**PROBLEM DESCRIPTION:**
Whenever a line below holds the word "rewrite", copy that line.

------

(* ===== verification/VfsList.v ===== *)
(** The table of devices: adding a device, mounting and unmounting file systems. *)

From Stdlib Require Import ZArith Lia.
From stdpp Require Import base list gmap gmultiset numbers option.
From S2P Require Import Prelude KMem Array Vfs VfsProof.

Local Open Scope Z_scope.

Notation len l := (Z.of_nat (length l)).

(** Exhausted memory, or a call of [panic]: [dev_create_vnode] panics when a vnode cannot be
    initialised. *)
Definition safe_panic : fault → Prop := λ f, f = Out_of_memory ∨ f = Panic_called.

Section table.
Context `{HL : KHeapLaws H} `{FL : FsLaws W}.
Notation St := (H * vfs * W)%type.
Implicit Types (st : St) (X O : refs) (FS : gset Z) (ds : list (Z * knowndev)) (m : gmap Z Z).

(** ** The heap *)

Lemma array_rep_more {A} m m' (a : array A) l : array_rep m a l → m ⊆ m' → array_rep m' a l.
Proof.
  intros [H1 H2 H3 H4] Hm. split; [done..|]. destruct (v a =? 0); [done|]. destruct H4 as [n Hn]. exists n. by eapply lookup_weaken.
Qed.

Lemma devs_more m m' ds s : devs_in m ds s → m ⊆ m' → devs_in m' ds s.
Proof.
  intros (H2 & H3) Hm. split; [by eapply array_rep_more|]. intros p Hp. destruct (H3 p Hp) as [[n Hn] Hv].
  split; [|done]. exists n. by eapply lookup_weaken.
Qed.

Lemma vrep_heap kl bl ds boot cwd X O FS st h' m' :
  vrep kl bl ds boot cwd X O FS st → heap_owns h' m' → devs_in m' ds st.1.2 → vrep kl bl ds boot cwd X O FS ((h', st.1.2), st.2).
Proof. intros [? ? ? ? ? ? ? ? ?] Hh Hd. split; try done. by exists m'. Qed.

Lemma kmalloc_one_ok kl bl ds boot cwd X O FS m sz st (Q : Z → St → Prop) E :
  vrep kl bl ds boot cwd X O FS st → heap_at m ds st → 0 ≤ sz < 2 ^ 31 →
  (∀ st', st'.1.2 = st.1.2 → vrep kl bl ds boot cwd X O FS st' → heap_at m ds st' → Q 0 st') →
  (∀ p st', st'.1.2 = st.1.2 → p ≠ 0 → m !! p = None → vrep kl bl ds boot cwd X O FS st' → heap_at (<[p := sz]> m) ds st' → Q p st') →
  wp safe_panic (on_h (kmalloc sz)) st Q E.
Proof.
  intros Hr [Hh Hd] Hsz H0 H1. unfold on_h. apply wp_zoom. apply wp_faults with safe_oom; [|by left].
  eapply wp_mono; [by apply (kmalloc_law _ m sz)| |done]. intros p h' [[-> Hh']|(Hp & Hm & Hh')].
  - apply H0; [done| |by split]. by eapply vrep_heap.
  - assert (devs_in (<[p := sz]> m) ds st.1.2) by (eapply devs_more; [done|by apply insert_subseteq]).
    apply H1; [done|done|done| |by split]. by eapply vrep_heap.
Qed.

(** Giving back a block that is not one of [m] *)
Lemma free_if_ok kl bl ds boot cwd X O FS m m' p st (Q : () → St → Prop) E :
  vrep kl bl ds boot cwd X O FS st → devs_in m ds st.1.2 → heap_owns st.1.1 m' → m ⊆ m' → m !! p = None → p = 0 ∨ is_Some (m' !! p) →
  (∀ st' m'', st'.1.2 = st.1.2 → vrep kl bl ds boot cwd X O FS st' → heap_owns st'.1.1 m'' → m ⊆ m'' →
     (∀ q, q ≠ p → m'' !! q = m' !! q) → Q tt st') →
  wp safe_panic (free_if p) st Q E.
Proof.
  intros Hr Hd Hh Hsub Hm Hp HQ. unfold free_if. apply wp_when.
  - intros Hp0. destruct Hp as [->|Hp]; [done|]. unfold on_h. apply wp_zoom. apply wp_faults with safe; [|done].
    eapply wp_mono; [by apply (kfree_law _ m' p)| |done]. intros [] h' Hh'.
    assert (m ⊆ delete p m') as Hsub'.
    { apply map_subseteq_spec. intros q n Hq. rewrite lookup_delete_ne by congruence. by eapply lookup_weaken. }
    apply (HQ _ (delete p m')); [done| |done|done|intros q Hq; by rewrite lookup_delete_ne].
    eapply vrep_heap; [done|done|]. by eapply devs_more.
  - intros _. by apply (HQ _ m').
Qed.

------

**ANSWER FOR THE TASK:**
    { apply map_subseteq_spec. intros q n Hq. rewrite lookup_delete_ne by congruence. by eapply lookup_weaken. }
    apply (HQ _ (delete p m')); [done| |done|done|intros q Hq; by rewrite lookup_delete_ne].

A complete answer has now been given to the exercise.